Thursday, February 28, 2019

Still I Rise

Taking its title from Maya Angelou's poem of defiance, a text I have used over the years to try and expose the monocultural GCSE students of rural East Sussex to issues of difference, Still I Rise is an exhibition at the De La Warr Pavilion that explores the history of resistance and alternative forms of living through the prism of gender. Covering a wide range of forms, from art to architecture and graphic design to photography, it is a cornucopia of feminist and gay protest and perspectives.

The display of black and white photographs at the front of the gallery sets the tone with images of mass street demonstrations, including a series from the 1990s in support of disability rights. This is followed by a wall of posters produced by grassroots feminist and queer movements, amongst them the iconic 1975 'So long as women are not free the people are not free' poster by the See Red Women's Workshop.

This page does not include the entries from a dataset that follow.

(** * More on the signed executor *)

Lemma signed_payload_permutation (p1 p2 : pydict) (exchange : string)
    (timestamp : Z) :
  NoDup (map fst p1) -> Permutation p1 p2 ->
  NoDup (map fst (signed_payload (Some p1) exchange timestamp))
  /\ Permutation (signed_payload (Some p1) exchange timestamp)
       (signed_payload (Some p2) exchange timestamp).
Proof.
  intros N P. unfold signed_payload.
  destruct (String.eqb exchange "binance").
  - split; [now apply dict_set_NoDup | now apply dict_set_permutation].
  - now split.
Qed.

(** X11. The order in which the caller filled the parameter dictionary has no
    effect on a signed call: two dictionaries with the same items give the
    same query string, and the same run of the executor. *)
Theorem signed_request_order_independent (http_method url_path : string)
    (p1 p2 : pydict) (exchange : string) (base_url : option string)
    (keys : option (list (string * string))) (w : world) :
  NoDup (map fst p1) -> Permutation p1 p2 ->
  signed_query_string (signed_payload (Some p1) exchange (clock w))
  = signed_query_string (signed_payload (Some p2) exchange (clock w))
  /\ send_signed_request http_method url_path (Some p1) exchange base_url
       keys w
     = send_signed_request http_method url_path (Some p2) exchange base_url
         keys w.
Proof.
  intros N P.
  assert (E : sorted (signed_payload (Some p1) exchange (clock w))
              = sorted (signed_payload (Some p2) exchange (clock w))).
  { destruct (signed_payload_permutation p1 p2 exchange (clock w) N P).
    now apply sorted_permutation_eq. }
  assert (Q : signed_query_string (signed_payload (Some p1) exchange (clock w))
              = signed_query_string
                  (signed_payload (Some p2) exchange (clock w))).
  { unfold signed_query_string. now rewrite E. }
  split; [exact Q|].
  unfold send_signed_request. unfold bind at 1 3. unfold get_timestamp.
  cbn zeta. now rewrite Q.
Qed.

Lemma signed_request_order_independent_witness :
  signed_query_string
    (signed_payload (Some [("symbol", VStr "BTCUSDT"); ("limit", VInt 5)])
       "binance" 1700000000000)
  = signed_query_string
      (signed_payload (Some [("limit", VInt 5); ("symbol", VStr "BTCUSDT")])
         "binance" 1700000000000).
Proof.
  refine (proj1 (signed_request_order_independent "GET" "/fapi/v1/trades"
                   [("symbol", VStr "BTCUSDT"); ("limit", VInt 5)]
                   [("limit", VInt 5); ("symbol", VStr "BTCUSDT")]
                   "binance" None None (answering (NetRaise (Timeout "")))
                   _ _)).
  - repeat constructor; simpl; intuition discriminate.
  - apply perm_swap.
Defined.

An area that I had previously been unaware of was use of the built environment to explore feminist ways of living. In the centre of the gallery space is a model of communitarian socialist architect Alice Constance Austin's 1910 design for common dwelling and working. Austin believed that single-family units were a barrier to improving life for women, a theme carried on in the 1980s by the Matrix Feminist Design Co-operative in London and Birmingham, whose ideas are presented in 3-D and on film.

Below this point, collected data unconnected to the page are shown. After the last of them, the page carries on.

Lemma processPosting_kframe s k cand i cp cp' :
  processPosting s k cand i cp = Val cp' -> kframe cp' = kframe cp.
Proof.
  intros H. unfold processPosting in H.
  destruct (rd (DeletesData s) i) as [idx| |]; [|done..].
  cbn [mbind run_mbind run_bind] in H.
  destruct (rd (words s) idx) as [sug| |]; [|done..].
  cbn [mbind run_mbind run_bind] in H.
  destruct (bool_decide _); [apply Val_inj in H; by subst|].
  destruct (checkSuggestionToSkip _ _ _ _).
  { apply Val_inj in H. subst. apply updateSuggestion_kframe. }
  set (cp1 := resetDistance (updateSuggestion cp sug)) in H.
  assert (kframe cp1 = kframe cp) as E1
    by (subst cp1; etrans; [|apply (updateSuggestion_kframe cp sug)]; done).
  destruct (if candidateLen cp1 =? 0 then _ else _) as [[cp2 skip]| |] eqn:E2;
    [|done..].
  cbn [mbind run_mbind run_bind] in H.
  assert (kframe cp2 = kframe cp1) as E3.
  { destruct (candidateLen cp1 =? 0).
    - destruct (_ <? _); [apply Val_inj in E2; by inversion E2|].
      destruct (bool_decide _); apply Val_inj in E2; by inversion E2.
    - destruct (suggestionLen cp1 =? 1).
      + by apply checkFirstRuneDistance_kframe in E2.
      + apply checkDistanceToSkip_kframe in E2.
        by rewrite updateMinDistance_kframe in E2. }
  destruct skip; [apply Val_inj in H; subst; congruence|].
  destruct (_ <=? _); [|apply Val_inj in H; subst; congruence].
  apply updateSuggestions_kframe in H. congruence.
Qed.


(** *** Every step of the search returns *)

Lemma rd_total {A} (l : list A) i : 0 <= i < len l -> exists x, rd l i = Val x.
Proof.
  intros Hi. destruct (lookup_lt_is_Some_2 l (Z.to_nat i)) as [x Hx];
    [unfold len in Hi; lia|].
  exists x. apply rd_Val; [lia|done].
Qed.

Lemma slice_from_total {A} (l : list A) i :
  0 <= i <= len l -> exists x, slice_from l i = Val x.
Proof. intros Hi. rewrite slice_from_drop by done. by eexists. Qed.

In an age where protest seems to have been reborn with the Occupy movement, Black Lives Matter and #MeToo, it is timely to be reminded of the lineage of identity resistance - and there are also some pieces in the exhibition, such as early Stonewall AIDS awareness art, that show just how far we have come; but the most powerful images, for me, were Eduardo Gil's photographs of marches in early 1980s Argentina. The Mothers of the Plaza de Mayo were a collective of women whose children had 'disappeared' during the state terrorism of the fascist junta that ruled between 1976 and 1983. They were successful in exposing human rights violations and pressing successive governments for answers. The stark monochrome images are a vivid portrayal of the power of women, irrespective of age and class.

Still I Rise: Feminisms, Gender, Resistance, Act 2 is at the De La Warr Pavilion, Bexhill-on-Sea until Monday 27th May. Admission is free.